**Instructions to follow:**
Give again only those lines from the start of the entries through the line holding "Open Scope string_scope.", leaving them as they are.

(Data supplied begins)

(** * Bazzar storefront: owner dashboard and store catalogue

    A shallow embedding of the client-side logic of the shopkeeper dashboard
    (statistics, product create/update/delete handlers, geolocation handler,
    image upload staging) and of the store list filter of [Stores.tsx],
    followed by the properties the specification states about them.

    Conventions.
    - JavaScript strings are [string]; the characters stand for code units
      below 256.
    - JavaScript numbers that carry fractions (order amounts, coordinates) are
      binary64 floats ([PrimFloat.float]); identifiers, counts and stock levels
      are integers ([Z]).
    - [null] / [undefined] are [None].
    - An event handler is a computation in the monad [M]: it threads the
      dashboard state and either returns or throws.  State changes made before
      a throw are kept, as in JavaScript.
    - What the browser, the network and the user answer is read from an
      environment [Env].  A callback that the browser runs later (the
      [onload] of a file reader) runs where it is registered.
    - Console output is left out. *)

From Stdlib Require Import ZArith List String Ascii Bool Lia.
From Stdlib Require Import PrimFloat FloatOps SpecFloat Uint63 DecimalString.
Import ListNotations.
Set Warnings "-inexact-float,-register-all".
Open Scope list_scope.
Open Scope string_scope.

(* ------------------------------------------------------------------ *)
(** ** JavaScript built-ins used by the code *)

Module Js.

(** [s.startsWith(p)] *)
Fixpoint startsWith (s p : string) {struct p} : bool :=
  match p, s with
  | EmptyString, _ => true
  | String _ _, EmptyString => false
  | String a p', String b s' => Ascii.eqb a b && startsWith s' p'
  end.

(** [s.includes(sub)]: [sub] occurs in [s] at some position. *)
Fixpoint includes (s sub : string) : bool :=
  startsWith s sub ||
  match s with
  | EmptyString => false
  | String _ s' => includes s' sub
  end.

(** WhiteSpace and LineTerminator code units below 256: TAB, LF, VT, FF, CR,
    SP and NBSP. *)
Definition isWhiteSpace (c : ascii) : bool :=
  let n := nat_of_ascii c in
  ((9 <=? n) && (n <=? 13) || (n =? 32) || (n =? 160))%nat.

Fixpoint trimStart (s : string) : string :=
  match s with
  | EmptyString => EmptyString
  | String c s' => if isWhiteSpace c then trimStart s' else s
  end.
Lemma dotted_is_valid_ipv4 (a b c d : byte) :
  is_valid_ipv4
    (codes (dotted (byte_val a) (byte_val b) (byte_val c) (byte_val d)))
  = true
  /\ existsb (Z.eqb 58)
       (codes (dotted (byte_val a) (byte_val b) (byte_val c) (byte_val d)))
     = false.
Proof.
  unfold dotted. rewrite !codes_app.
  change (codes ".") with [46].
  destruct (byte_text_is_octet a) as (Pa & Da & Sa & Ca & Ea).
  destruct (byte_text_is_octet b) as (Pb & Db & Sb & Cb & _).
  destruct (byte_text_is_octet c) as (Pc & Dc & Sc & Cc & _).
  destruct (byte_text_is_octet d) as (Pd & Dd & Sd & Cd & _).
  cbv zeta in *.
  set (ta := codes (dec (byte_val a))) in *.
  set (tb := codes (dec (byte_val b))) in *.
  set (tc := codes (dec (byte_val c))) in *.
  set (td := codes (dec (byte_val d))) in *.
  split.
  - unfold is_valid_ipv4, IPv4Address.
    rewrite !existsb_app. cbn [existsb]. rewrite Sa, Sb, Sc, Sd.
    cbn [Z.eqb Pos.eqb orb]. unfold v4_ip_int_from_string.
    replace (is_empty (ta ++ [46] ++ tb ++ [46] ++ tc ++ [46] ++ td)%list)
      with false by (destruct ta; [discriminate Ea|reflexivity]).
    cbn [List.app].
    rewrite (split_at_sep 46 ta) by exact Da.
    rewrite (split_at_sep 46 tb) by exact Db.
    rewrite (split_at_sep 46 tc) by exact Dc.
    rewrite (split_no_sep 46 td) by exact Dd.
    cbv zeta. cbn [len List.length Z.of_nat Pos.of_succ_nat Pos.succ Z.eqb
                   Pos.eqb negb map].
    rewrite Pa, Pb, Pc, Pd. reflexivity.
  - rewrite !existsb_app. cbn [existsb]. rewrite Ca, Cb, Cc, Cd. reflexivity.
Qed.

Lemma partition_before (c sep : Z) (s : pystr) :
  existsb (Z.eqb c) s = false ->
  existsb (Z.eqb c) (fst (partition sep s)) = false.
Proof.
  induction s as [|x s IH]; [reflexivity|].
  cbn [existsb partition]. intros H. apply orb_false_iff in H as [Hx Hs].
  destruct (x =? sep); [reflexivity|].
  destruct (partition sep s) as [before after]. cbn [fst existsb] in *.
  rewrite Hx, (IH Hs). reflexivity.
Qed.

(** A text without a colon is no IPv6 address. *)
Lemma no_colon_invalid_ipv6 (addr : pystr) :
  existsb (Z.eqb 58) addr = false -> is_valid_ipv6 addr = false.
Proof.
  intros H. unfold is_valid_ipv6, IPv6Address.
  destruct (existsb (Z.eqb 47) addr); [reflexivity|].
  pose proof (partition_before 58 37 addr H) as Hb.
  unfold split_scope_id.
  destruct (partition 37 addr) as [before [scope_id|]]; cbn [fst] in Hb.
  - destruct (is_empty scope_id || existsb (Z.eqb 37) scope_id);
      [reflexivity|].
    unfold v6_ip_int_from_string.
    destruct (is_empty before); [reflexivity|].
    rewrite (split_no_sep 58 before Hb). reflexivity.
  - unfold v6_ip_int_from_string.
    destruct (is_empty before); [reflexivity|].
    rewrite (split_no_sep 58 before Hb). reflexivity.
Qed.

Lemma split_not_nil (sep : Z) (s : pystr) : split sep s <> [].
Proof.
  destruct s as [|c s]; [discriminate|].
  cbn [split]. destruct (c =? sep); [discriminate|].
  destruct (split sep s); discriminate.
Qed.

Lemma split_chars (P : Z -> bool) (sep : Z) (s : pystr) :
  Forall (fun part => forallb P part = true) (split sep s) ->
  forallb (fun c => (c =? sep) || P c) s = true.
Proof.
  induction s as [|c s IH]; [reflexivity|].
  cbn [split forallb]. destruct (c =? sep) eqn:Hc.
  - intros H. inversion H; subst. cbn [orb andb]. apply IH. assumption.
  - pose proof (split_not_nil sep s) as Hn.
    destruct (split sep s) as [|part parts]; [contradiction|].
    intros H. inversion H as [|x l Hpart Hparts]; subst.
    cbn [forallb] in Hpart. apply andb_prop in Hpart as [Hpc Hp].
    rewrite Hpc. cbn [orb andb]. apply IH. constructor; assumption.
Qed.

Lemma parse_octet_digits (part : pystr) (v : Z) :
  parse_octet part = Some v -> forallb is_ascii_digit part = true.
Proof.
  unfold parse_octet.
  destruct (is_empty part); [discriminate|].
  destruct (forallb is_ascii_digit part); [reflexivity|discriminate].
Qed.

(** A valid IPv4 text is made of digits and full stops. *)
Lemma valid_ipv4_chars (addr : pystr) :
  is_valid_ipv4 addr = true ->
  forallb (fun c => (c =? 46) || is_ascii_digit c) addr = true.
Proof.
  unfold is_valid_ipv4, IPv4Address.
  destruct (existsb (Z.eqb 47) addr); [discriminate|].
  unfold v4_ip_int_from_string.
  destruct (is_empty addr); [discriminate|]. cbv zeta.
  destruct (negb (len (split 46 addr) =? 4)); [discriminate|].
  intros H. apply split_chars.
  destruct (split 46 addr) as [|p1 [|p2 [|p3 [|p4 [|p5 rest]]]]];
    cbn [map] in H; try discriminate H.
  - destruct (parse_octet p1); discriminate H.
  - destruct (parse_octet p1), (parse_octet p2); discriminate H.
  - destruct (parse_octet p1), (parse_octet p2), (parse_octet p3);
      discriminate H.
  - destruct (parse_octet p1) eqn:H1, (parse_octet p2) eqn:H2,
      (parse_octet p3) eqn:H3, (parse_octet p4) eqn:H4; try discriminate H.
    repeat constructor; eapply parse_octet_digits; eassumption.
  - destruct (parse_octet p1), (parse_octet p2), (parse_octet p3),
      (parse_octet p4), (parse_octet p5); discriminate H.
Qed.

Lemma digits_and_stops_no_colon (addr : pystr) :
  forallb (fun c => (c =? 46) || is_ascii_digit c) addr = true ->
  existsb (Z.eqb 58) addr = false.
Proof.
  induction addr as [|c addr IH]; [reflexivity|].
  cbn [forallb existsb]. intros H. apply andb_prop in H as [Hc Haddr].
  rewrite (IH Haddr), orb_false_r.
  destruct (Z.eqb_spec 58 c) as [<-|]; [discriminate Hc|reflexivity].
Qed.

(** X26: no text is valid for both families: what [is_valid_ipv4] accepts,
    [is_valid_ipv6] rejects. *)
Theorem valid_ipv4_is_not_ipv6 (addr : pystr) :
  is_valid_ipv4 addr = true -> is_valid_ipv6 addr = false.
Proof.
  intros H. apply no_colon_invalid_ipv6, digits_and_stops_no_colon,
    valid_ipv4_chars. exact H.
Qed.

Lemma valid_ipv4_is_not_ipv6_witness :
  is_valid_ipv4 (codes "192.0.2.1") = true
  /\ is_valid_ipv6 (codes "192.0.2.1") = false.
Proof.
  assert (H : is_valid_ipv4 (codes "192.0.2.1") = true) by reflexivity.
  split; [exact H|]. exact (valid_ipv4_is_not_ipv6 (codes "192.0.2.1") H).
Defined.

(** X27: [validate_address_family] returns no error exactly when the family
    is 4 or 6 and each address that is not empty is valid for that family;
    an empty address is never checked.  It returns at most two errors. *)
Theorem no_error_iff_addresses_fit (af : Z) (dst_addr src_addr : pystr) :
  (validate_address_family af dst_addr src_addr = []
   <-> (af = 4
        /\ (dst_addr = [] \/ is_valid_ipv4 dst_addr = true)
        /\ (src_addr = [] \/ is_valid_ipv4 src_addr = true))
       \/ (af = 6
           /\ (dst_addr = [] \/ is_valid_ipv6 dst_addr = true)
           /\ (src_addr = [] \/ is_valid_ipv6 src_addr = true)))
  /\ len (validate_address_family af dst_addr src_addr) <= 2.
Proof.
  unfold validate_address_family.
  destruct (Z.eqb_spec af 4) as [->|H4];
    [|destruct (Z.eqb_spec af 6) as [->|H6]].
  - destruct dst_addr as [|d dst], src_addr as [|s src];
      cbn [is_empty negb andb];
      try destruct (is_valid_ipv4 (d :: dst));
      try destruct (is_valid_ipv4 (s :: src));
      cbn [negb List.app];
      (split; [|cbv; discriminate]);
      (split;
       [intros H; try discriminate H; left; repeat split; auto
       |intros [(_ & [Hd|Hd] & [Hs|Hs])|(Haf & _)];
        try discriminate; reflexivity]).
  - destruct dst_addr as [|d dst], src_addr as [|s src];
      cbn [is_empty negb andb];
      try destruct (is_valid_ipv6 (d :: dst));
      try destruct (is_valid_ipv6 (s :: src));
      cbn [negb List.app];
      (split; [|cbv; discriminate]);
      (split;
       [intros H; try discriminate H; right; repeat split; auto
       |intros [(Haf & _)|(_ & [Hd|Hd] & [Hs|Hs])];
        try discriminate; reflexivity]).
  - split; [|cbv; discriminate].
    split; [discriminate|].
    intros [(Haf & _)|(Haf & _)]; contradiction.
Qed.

(Data supplied ends)

**Task output:**
(** * Bazzar storefront: owner dashboard and store catalogue

    A shallow embedding of the client-side logic of the shopkeeper dashboard
    (statistics, product create/update/delete handlers, geolocation handler,
    image upload staging) and of the store list filter of [Stores.tsx],
    followed by the properties the specification states about them.

    Conventions.
    - JavaScript strings are [string]; the characters stand for code units
      below 256.
    - JavaScript numbers that carry fractions (order amounts, coordinates) are
      binary64 floats ([PrimFloat.float]); identifiers, counts and stock levels
      are integers ([Z]).
    - [null] / [undefined] are [None].
    - An event handler is a computation in the monad [M]: it threads the
      dashboard state and either returns or throws.  State changes made before
      a throw are kept, as in JavaScript.
    - What the browser, the network and the user answer is read from an
      environment [Env].  A callback that the browser runs later (the
      [onload] of a file reader) runs where it is registered.
    - Console output is left out. *)

From Stdlib Require Import ZArith List String Ascii Bool Lia.
From Stdlib Require Import PrimFloat FloatOps SpecFloat Uint63 DecimalString.
Import ListNotations.
Set Warnings "-inexact-float,-register-all".
Open Scope list_scope.
Open Scope string_scope.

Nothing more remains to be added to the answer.